3-indolepropionic acid

Clinical data
- Trade names: Oxigon
- Other names: Conjugate acid: • 1H-Indole-3-propanoic acid • Indole-3-propionic acid Conjugate base: • 3-Indolepropionate • Indole-3-propionate
- ATC code: none;

Legal status
- Legal status: US: Unscheduled; UN: Unscheduled;

Identifiers
- IUPAC name 3-(1H-Indol-3-yl)propanoic acid;
- CAS Number: 830-96-6 ;
- PubChem CID: 3744;
- IUPHAR/BPS: 4709;
- ChemSpider: 3613;
- UNII: JF49U1Q7KN;
- ChEBI: CHEBI:43580;
- CompTox Dashboard (EPA): DTXSID7061192 ;
- ECHA InfoCard: 100.011.455

Chemical and physical data
- Formula: C_{11}H_{11}NO_{2}
- Molar mass: 189.214 g·mol^{−1}
- 3D model (JSmol): Interactive image;
- Melting point: 134 to 135 °C (273 to 275 °F)
- SMILES C1=CC=C2C(=C1)C(=CN2)CCC(=O)O;
- InChI InChI=1S/C11H11NO2/c13-11(14)6-5-8-7-12-10-4-2-1-3-9(8)10/h1-4,7,12H,5-6H2,(H,13,14); Key:GOLXRNDWAUTYKT-UHFFFAOYSA-N;

= 3-Indolepropionic acid =

Chemical compound

3-Indolepropionic acid (IPA), or indole-3-propionic acid, is a bacterial metabolite of tryptophan, found naturally in the blood and cerebrospinal fluid of humans, rodents, and other mammals.

IPA is an even more potent scavenger of hydroxyl radicals than melatonin, the most potent scavenger of hydroxyl radicals that is synthesized by human enzymes. Similar to melatonin but unlike other antioxidants, it scavenges radicals without subsequently generating reactive and pro-oxidant intermediate compounds.

== Occurrence ==

===Biosynthesis in humans and cellular effects===

This compound is endogenously produced by human microbiota and has only been detected in vivo when the species Clostridium sporogenes is present in the gastrointestinal tract. As of April 2016, C. sporogenes, which uses tryptophan to synthesize IPA, is the only species of bacteria known to synthesize IPA in vivo at levels which are subsequently detectable in the blood plasma of the host.

C. sporogenes produces IPA via a two step process. Tryptophanase (TnaA) first converts tryptophan into indole. Tryptophan amino transferase (Tam1) then converts indole into IPA.

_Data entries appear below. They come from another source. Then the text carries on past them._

(* ===== verification/Server.v ===== *)
(** * Server: the running server as one transition system

    Composes the loops of the other files the way [run] of
    [crates/server/src/daemon.rs] wires their tasks: local connections
    ([Listener]) submit requests over a channel to the broker's actor
    ([BrokerTask]), which answers on one-shot channels and sends commands over
    an unbounded channel to the remote session ([Session]), which puts commands
    into the broker's mailbox.  A turn is one iteration of one task's loop, or
    one step between two awaits of a task; the scheduler may take any turn that
    is possible.

    The channels' contents are part of the state.  A one-shot channel and the
    token or channel created with it share a handle.  A log records what
    happened, in order; identifiers that the runtime draws at random are fresh
    with respect to it ([fresh_turn]). *)

From S2P Require Import Prelude Bytes Utf8 Packet ContextCodec RequestRouter Listener Assoc BrokerModel BrokerTask BrokerHandle BrokerTaskProps Pairing Protocol Session System AcceptLoop.

Definition BROKER_REQUEST_CHANNEL_CAPACITY : nat := 1.

#[export] Instance PacketRequest_eq_dec : EqDecision PacketRequest.
Proof. solve_decision. Defined.
#[export] Instance Command_eq_dec : EqDecision Command.
Proof. solve_decision. Defined.

(** ** The handshake in its two halves *)

Section handshake.
Context `{A : PairingAuthority} `{C : RemoteCodecs} `{L : SshAgentLib}.

(** [serve] until it asks the broker for the remote slot: the message and its
    authorization if it gets there. *)
Definition serve_first (env : AuthorityEnv) (received : option Message) (a : Authority) :
    Authority * list SessionAction * option (ClientMessage * Authorization) :=
  match receive_client received with
  | None => (a, [], None)
  | Some message =>
      match authorize env message a with
      | (a, Some (Ok authorization)) => (a, [], Some (message, authorization))
      | (a, _) => (a, send_rejected, None)
      end
  end.

(** [serve] from the broker's answer to [run_authenticated]. *)
Definition serve_connected (connected : result SessionId BrokerError) (sent : bool)
    (vapid_public_key : bytes) (authorization : Authorization) :
    list SessionAction * option Established :=
  match connected with
  | Err BrokerRemoteAlreadyConnected => (send_rejected, None)
  | Err _ => ([], None)
  | Ok session =>
      let response := handshake_response authorization session vapid_public_key in
      if is_ok (encode_server response) && sent then
        ([Send response],
         Some {| session_id := session; client_id := authorized_client authorization |})
      else ([ToBroker (CmdDisconnected session)], None)
  end.

(** The halves are [serve]. *)
Lemma serve_halves env received connected sent vapid a :
  serve env received connected sent vapid a
  = match serve_first env received a with
    | (a, acts, None) => (a, acts, None)
    | (a, acts, Some (_, authorization)) =>
        let '(acts', e) := serve_connected connected sent vapid authorization in
        (a, acts ++ acts', e)
    end.
Proof.
  unfold serve, serve_first, serve_connected. destruct (receive_client received) as [m|]; [|done].
  destruct (authorize env m a) as [a' [[authorization|]|]]; [|done..].
  destruct connected as [session|[]]; [by case_match|done..].
Qed.
End handshake.

(** ** State *)

(** The task of one WebSocket: it waits for the first message, for room in the
    broker's mailbox, for the broker's answer; it adapts the socket to the
    broker; it has left its loop and has yet to send these commands and to drop
    its channel; it is over. *)
Inductive SessionTask `{A : PairingAuthority} :=
| Greeting
| Authorized (authorization : Authorization)
| Connecting (authorization : Authorization) (channel : Handle)
| Adapting (session : Session.Session) (channel : Handle)
| Leaving (posted : list Command) (channel : Handle)
| SessionOver.

Inductive Happened :=
(** A packet was routed to the broker; it was answered to the client. *)
| Accepted (connection : nat) (token : Handle) (packet : bytes) (context : option RequestContext)
| Answered (connection : nat) (token : Handle) (outcome : result bytes RequestError)
(** The broker received a request, put a command on a session's channel, woke
    the client, gave away its remote slot, or refused to. *)
| Admission (request_id : RequestId) (request : PacketRequest)
| Dispatched (channel : Handle) (command : RemoteCommand)
| Woken (request : WakeRequest)
| Connected (session : SessionId) (channel : Handle)
| Refused (response : Handle)
(** A handshake message was authorized; the broker was asked for the slot; the
    session was established and heard from its client; a message was sent on a
    socket, whether or not it has a session. *)
| Granted (task : nat) (message : ClientMessage) (authorization : Authorization)
| Asked (task : nat) (channel : Handle)
| Opened (task : nat) (channel : Handle) (e : Established) (authorization : Authorization)
| Heard (task : nat) (e : Established) (message : ClientMessage)
| Told (task : nat) (message : ServerMessage).

(** The channels between the tasks. *)
Record Wires := {
  local_requests : list PacketRequest;
  mailbox : list Command;
  replies : gmap Handle (result bytes RequestError);
  aborted : gset Handle;
  connect_replies : gmap Handle (result SessionId BrokerError);
  outboxes : gmap Handle (list RemoteCommand);
}.

(** The accept loop and its connections; the tokens whose request was sent to
    the broker, and those that were cancelled. *)
Record Locals := {
  accepting : bool;
  connections : gmap nat Connection;
  submitted : gset Handle;
  cancelled : gset Handle;
}.

Record Server `{A : PairingAuthority} := {
  locals : Locals;
  broker : BrokerLoop;
  wires : Wires;
  sessions : gmap nat SessionTask;
  service : Authority;
  stopping : bool;
  log : list Happened;
}.

Definition set_local_requests (l : list PacketRequest) (w : Wires) : Wires :=
  {| local_requests := l; mailbox := mailbox w; replies := replies w; aborted := aborted w;
     connect_replies := connect_replies w; outboxes := outboxes w |}.
Definition set_mailbox (l : list Command) (w : Wires) : Wires :=
  {| local_requests := local_requests w; mailbox := l; replies := replies w; aborted := aborted w;
     connect_replies := connect_replies w; outboxes := outboxes w |}.
Definition set_replies (m : gmap Handle (result bytes RequestError)) (w : Wires) : Wires :=
  {| local_requests := local_requests w; mailbox := mailbox w; replies := m; aborted := aborted w;
     connect_replies := connect_replies w; outboxes := outboxes w |}.
Definition set_aborted (x : gset Handle) (w : Wires) : Wires :=
  {| local_requests := local_requests w; mailbox := mailbox w; replies := replies w; aborted := x;
     connect_replies := connect_replies w; outboxes := outboxes w |}.
Definition set_connect_replies (m : gmap Handle (result SessionId BrokerError)) (w : Wires) : Wires :=
  {| local_requests := local_requests w; mailbox := mailbox w; replies := replies w;
     aborted := aborted w; connect_replies := m; outboxes := outboxes w |}.
Definition set_outboxes (m : gmap Handle (list RemoteCommand)) (w : Wires) : Wires :=
  {| local_requests := local_requests w; mailbox := mailbox w; replies := replies w;
     aborted := aborted w; connect_replies := connect_replies w; outboxes := m |}.

(** What one action of the broker does to the channels.  A wake goes to the
    push service, which only receives. *)
Definition perform (w : Wires) (action : Action) : Wires :=
  match action with
  | Respond h outcome => set_replies (<[h := outcome]> (replies w)) w
  | Abort h => set_aborted ({[h]} ∪ aborted w) w
  | Outbound ch command => set_outboxes (alter (.++ [command]) ch (outboxes w)) w
  | ConnectReply h outcome => set_connect_replies (<[h := outcome]> (connect_replies w)) w
  | Wake _ | ShutdownReply _ => w
  end.

(** The tokens of the requests that wait for an answer. *)
Definition tokens_of (l : list RoutedResponse) : list Handle :=
  omap (λ r, match r with Submit _ _ t => Some t | Ready_response _ => None end) l.

(** What [submit] sends to the broker; the reply channel has the token's handle. *)
Definition request_of (packet : bytes) (context : option RequestContext) (token : Handle) :
    PacketRequest :=
  {| req_packet := packet; req_context := context; req_response := token;
     req_cancellation := token |}.

Section server.
Context `{A : PairingAuthority} `{C : RemoteCodecs} `{L : SshAgentLib} `{U : UuidText}.
(** The configured capacity of the remote session and the server's push key. *)
Context (capacity : N) (vapid : bytes).

Definition set_locals (l : Locals) (s : Server) : Server :=
  {| locals := l; broker := broker s; wires := wires s; sessions := sessions s;
     service := service s; stopping := stopping s; log := log s |}.
Definition set_wires (w : Wires) (s : Server) : Server :=
  {| locals := locals s; broker := broker s; wires := w; sessions := sessions s;
     service := service s; stopping := stopping s; log := log s |}.
Definition record (events : list Happened) (s : Server) : Server :=
  {| locals := locals s; broker := broker s; wires := wires s; sessions := sessions s;
     service := service s; stopping := stopping s; log := log s ++ events |}.
Definition broker_runs (s : Server) : bool := BrokerTask.running (broker s).

(** ** Local connections *)

(** What a request's future completes with: the broker's reply, or that the
    broker is gone. *)
Definition reply_possible (s : Server) (c : Connection) (outcome : result bytes RequestError) :
    bool :=
  match responses c with
  | Submit _ _ t :: _ =>
      match replies (wires s) !! t with
      | Some o => bool_decide (outcome = submit true (Some o))
      | None =>
          negb (broker_runs s)
          && bool_decide (outcome = submit (bool_decide (t ∈ submitted (locals s))) None)
      end
  | _ => true
  end.
Definition listener_possible (s : Server) (c : Connection) (i : ListenerInput) : bool :=
  match i with
  | ResponseDone outcome => reply_possible s c outcome
  | _ => true
  end.

Definition accepted_events (n : nat) (d : Done) : list Happened :=
  omap (λ x, match x.2 with
             | Submit packet context t => Some (Accepted n t packet context)
             | Ready_response _ => None
             end) (routed d).
Definition answered_events (n : nat) (c : Connection) (i : ListenerInput) (d : Done) : list Happened :=
  match i, responses c, written d with
  | ResponseDone outcome, Submit _ _ t :: _, _ :: _ => [Answered n t outcome]
  | _, _, _ => []
  end.

(** A connection that ends cancels what it still waits for. *)
Definition put_connection (n : nat) (c : Connection) (l : Locals) : Locals :=
  {| accepting := accepting l; connections := <[n := c]> (connections l);
     submitted := submitted l;
     cancelled := if Listener.open c then cancelled l
                  else list_to_set (tokens_of (responses c)) ∪ cancelled l |}.

Definition accept_turn (n : nat) (w : Watch) (s : Server) : option Server :=
  if negb (accepting (locals s)) then None
  else
    match connections (locals s) !! n with
    | Some _ => None
    | None =>
        match agent_task w with
        | None => Some s
        | Some router =>
            Some (set_locals (put_connection n (open_connection router) (locals s)) s)
        end
    end.

(** Shutdown of the accept loop: its connections are aborted. *)
Definition stop_accepting (s : Server) : option Server :=
  let l := locals s in
  Some (set_locals
    {| accepting := false; connections := close <$> connections l; submitted := submitted l;
       cancelled :=
         list_to_set (mjoin ((λ kv, tokens_of (responses kv.2)) <$> map_to_list (connections l)))
         ∪ cancelled l |} s).

Definition connection_turn (n : nat) (write_ok : bool) (i : ListenerInput) (s : Server) :
    option Server :=
  match connections (locals s) !! n with
  | None => None
  | Some c =>
      if listener_possible s c i then
        match handle_connection_step write_ok i c with
        | None => None
        | Some (c', d) =>
            Some (record (accepted_events n d ++ answered_events n c i d)
                    (set_locals (put_connection n c' (locals s)) s))
        end
      else None
  end.

(** The future of the connection's [k]th outstanding response sends its request
    to the broker, when the channel has room. *)
Definition submit_turn (n k : nat) (s : Server) : option Server :=
  let l := locals s in
  let w := wires s in
  match connections l !! n with
  | None => None
  | Some c =>
      match responses c !! k with
      | Some (Submit packet context t) =>
          if Listener.open c && broker_runs s && local_requests_open (broker s)
             && negb (bool_decide (t ∈ submitted l))
             && bool_decide (length (local_requests w) < BROKER_REQUEST_CHANNEL_CAPACITY)
          then
            Some (set_wires (set_local_requests (local_requests w ++ [request_of packet context t]) w)
                    (set_locals {| accepting := accepting l; connections := connections l;
                                   submitted := {[t]} ∪ submitted l; cancelled := cancelled l |} s))
          else None
      | _ => None
      end
  end.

Peptostreptococcus species with a full fldAIBC gene cluster convert tryptophan into IPA and 3-indoleacrylic acid (IA) in vitro and protects against colitis in mice. IA differs from IPA only by a double bond and both enhance IL-10 secretion after LPS stimulation. However, IA does not reduce TNF production after LPS stimulation. It also activates the NRF2 antioxidant pathway and induces the expression of AhR target genes, unlike IPA.

===Biosynthesis by soil microbes===
IPA is structurally similar to the phytohormone auxin (indole-3-acetic acid, IAA). Plants may encounter the substance when soil bacteria that produces IPA is present (Clostridium is known to reside in soil). Like auxin, IPA increases the growth of lateral roots and root hairs. However, it seems to inhibit some auxin-related processes such as root gravitation, probably by interfering with the plant's own auxin signaling and/or transport.

==Metabolism==
IPA can be converted in the liver or kidneys to 3-indoleacrylic acid, which is subsequently conjugated with glycine, forming indolylacryloyl glycine.

==History==
The neuroprotective, antioxidant, and anti-amyloid properties of IPA were first reported in 1999.

==Research==
A study that assessed the effects of broad-spectrum antibiotics – specifically aminoglycosides, fluoroquinolones, and tetracyclines – on the metabolome of rats found that only aminoglycosides reduced plasma concentrations of IPA in rats.

In 2017, elevated concentrations of IPA in human blood plasma were found to be correlated with a lower risk of type 2 diabetes and higher consumption of fiber-rich foods. A separate study found that Roux-en-Y gastric bypass surgery increases the amount of IPA and indole sulfuric acid (ISA) in obese T2D patients.

IPA is active in vitro against Mycobacterium tuberculosis and other Mycobacterium species. It works as an allosteric inhibitor of tryptophan biosynthesis.